CARDIAC AND PULMONARY REPLACEMENT

Inhibition of reperfusion injury by human thioredoxin (adult T-cell leukemia-derived factor) in canine lung transplantation

Kyoto, Japan

From the Department of Thoracic Surgery, Chest Disease Research Institute, Kyoto University, Kyoto, Japan.

Received for publication Feb. 9, 1994. Accepted for publication May 10, 1994. Address for reprints: Hiromi Wada, MD, Department of Thoracic Surgery, Chest Disease Research Institute, Kyoto University, Shogoin Sakyo-ku, Kyoto 606, Japan.

Abstract

Human thioredoxin, which was previously recognized as adult T-cell leukemia-derived factor, has many physiologic activities, one of which is a radical scavenger effect. Its ability to reduce reperfusion injury was assessed in vivo in a canine lung transplantation model. In 19 dogs, left lung allotransplantation was performed after 100 minutes of warm ischemia. The function of the transplanted lung was assessed after clamping of the contralateral pulmonary artery. In the human thioredoxin group (n = 6), human thioredoxin 30 mg/kg was given to the recipients during reperfusion. In the N-acetylcysteine group (n = 5), N-acetylcysteine 150 mg/kg, known as a radical scavenger, was given in the same manner. In both groups, arterial oxygen tension was significantly higher than in the control group (n = 8). In the human thioredoxin group, peak inspiratory pressure was significantly lower than in the control group. Macroscopic and microscopic examinations showed an almost normal appearance of the lung tissues in the human thioredoxin and N-acetylcysteine groups, in contrast to the abnormal findings in the control group. Thus it would appear that human thioredoxin has a protective effect on transplanted lungs, as does N-acetylcysteine, and that its action may be a radical scavenger effect. (J THORACCARDIOVASCSURG1994;108:913-21)

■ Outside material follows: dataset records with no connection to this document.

Lemma advance_complete c pi ti star mark :
  p !! pi = Some c -> t !! ti = Some c -> c <> STAR ->
  Complete (mkCursor pi ti star mark) -> Complete (mkCursor (S pi) (S ti) star mark).
Proof.
  intros Hp Ht Hc [H1 H2]. cbn in *. rewrite (drop_S _ _ _ Hp), (drop_S _ _ _ Ht) in H2. split; cbn.
  - intros k Hk. destruct (H1 k Hk) as (lits & Hl & E1 & E2). exists (lits ++ [c]).
    rewrite E1, E2, (drop_S _ _ _ Hp), (drop_S _ _ _ Ht), <- !app_assoc. split_and!; [|done|done].
    rewrite elem_of_app, list_elem_of_singleton. naive_solver.
  - intros [H|H]%H2; [|by right]. left. apply glob_char_inv in H as (u & E & H); [|done].
    by injection E as <-.
Qed.

Lemma star_sound pi ti star mark :
  p !! pi = Some STAR -> ti < length t -> Sound (mkCursor pi ti star mark) ->
  Sound (mkCursor (S pi) ti (Some pi) ti) /\
  (0 <= glob_left (mkCursor (S pi) ti (Some pi) ti) < glob_left (mkCursor pi ti star mark))%Z.
Proof.
  intros Hp Ht [H1 H2 H3 H4 H5 H6]. cbn in *. pose proof (lookup_lt_Some _ _ _ Hp).
  rewrite (drop_S _ _ _ Hp) in H5.
  split; [split; cbn; [lia..|intros k [= <-]; lia| |]|].
  - intros H7. apply H5. by apply (glob_star_drop _ _ 0).
  - intros k m [= <-] Hm H7. apply H5. apply (glob_star_drop _ _ (m - ti)).
    rewrite drop_drop. by replace (ti + (m - ti)) with m by lia.
  - unfold glob_left. cbn [c_mark c_pi]. split; [nia|].
    assert (Z.of_nat (length t - ti) <= Z.of_nat (length t - mark))%Z by lia. nia.
Qed.

Lemma star_complete pi ti star mark :
  p !! pi = Some STAR -> ti <= length t ->
  Complete (mkCursor pi ti star mark) -> Complete (mkCursor (S pi) ti (Some pi) ti).
Proof.
  intros Hp Hti [H1 H2]. cbn in *. rewrite (drop_S _ _ _ Hp) in H1, H2. split; cbn.
  { intros k [= <-]. exists []. split_and!; [apply not_elem_of_nil|done|done]. }
  intros H. assert (exists n, Glob (drop (S pi) p) (drop (ti + n) t) /\ ti + n <= length t) as (n & Hn & Hl).
  { destruct (H2 H) as [Hg|(k & m & Hk & Hm & Hg)].
    - apply glob_star_inv in Hg as (n & Hg & Hn). rewrite drop_drop in Hg. rewrite length_drop in Hn.
      exists n. split; [done|lia].
    - destruct (H1 k Hk) as (lits & Hlits & E1 & E2). rewrite E1 in Hg.
      apply glob_literals in Hg as (u & Eu & Hg); [|done].
      apply glob_star_inv in Hg as (n & Hg & Hn).
      assert (length (drop mark t) = length (lits ++ drop ti t)) as El by by rewrite E2.
      assert (length (drop m t) = length (lits ++ u)) as Em by by rewrite Eu.
      rewrite length_app, !length_drop in El. rewrite length_app, length_drop in Em.
      exists (m + length lits + n - ti).
      replace (ti + (m + length lits + n - ti)) with (m + length lits + n) by lia.
      split; [|lia]. rewrite <- !drop_drop, Eu, drop_app_length. done. }
  destruct n as [|n]; [left; by rewrite Nat.add_0_r in Hn|].
  right. exists pi, (ti + S n). split_and!; [done|lia|lia|done].
Qed.

Lemma backtrack_sound k pi ti mark :
  ti < length t -> Sound (mkCursor pi ti (Some k) mark) ->
  Sound (mkCursor (S k) (S mark) (Some k) (S mark)) /\
  (0 <= glob_left (mkCursor (S k) (S mark) (Some k) (S mark)) < glob_left (mkCursor pi ti (Some k) mark))%Z.
Proof.
  intros Ht [H1 H2 H3 H4 H5 H6]. cbn in *. pose proof (H4 k eq_refl).
  split; [split; cbn; [lia..|done| |]|].
  - intros H7. by apply (H6 k (S mark)); [|lia|].
  - intros k' m [= <-] Hm. apply H6; [done|lia].
  - unfold glob_left. cbn [c_mark c_pi]. split; [nia|].
    replace (Z.of_nat (length t - mark)) with (Z.of_nat (length t - S mark) + 1)%Z by lia. nia.
Qed.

The development of pulmonary edema early in the postoperative period after lung transplantation is called pulmonary reimplantation response. ¹ Although this response is believed to be due in part to the transection of pulmonary arteries and veins, nerves, lymphatic vessels, and bronchial arteries, the major factor is thought to be ischemia-reperfusion injury. ² Ischemia of the organs cannot be avoided in organ transplantation. Meanwhile, the restricting factor in clinical lung transplantation on a global scale is the shortage of donor organs. Hence it is important that the viability of the organs for transplantation be well maintained. Active oxygen species are known to be among the causes of ischemia-reperfusion injury. Experiments with various types of free radical scavengers have been performed, and their usefulness has been reported. ^3-8

Human thioredoxin/adult T-cell leukemia-derived factor (hTX/ADF) is a polypeptide with a molecular weight of approximately 12,000, and in the center of its activity is a Cys-Gly-Pro-Cys amino acid sequence. The reversible reaction of the two Cys residues from dithiol to disulfide causes it to be deeply involved in the oxidation-reduction reactions in the body. The radical scavenger effect of hTX/ADF, used to eliminate hydrogen peroxide produced by the xanthine oxidases, has been reported by Mitsui, Hirakawa, and Yodoi. ⁹ Moreover, in our study of an in vivo rat lung reperfusion injury model, we found that hTX/ADF inhibits the formation of pulmonary edema and improves the partial pressure of oxygen. ¹⁰ In the present in vivo study, we tested the inhibition of reperfusion injury by hTX/ADF in a canine lung transplantation model.

MATERIAL AND METHODS

Donor harvest
Nineteen adult mongrel dogs weighing approximately 10 kg were anesthetized with thiopental (100 to 150 mg). Nitrous oxide was used with 1.0% halothane for anesthesia during the operations. Pancuronium was administered for muscle relaxation. The respirator was set to the following: inspired oxygen fraction = 0.5, tidal volume = 20 ml/kg, positive end-expiratory pressure = 5 cm H₂O, and respiratory rate = 15 beats/min (model SN-480-3, Shinano Industrial Company, Tokyo, Japan). A thermodilution catheter was inserted into the femoral vein, and pulmonary artery pressure, pulmonary artery wedge pressure, and cardiac output were measured. Peak inspiratory pressure was measured and blood gas analysis was done. A midline sternotomy incision was made and a cardiopulmonary block was harvested after the intravenous injection of heparin, 200 U/kg. The warm ischemic time was recorded starting immediately after the superior and inferior venae cavae had been ligated. After preparation of the left lung block, the lung was isolated and placed in the left thoracic cavity of the recipient, which had already been prepared for the transplant.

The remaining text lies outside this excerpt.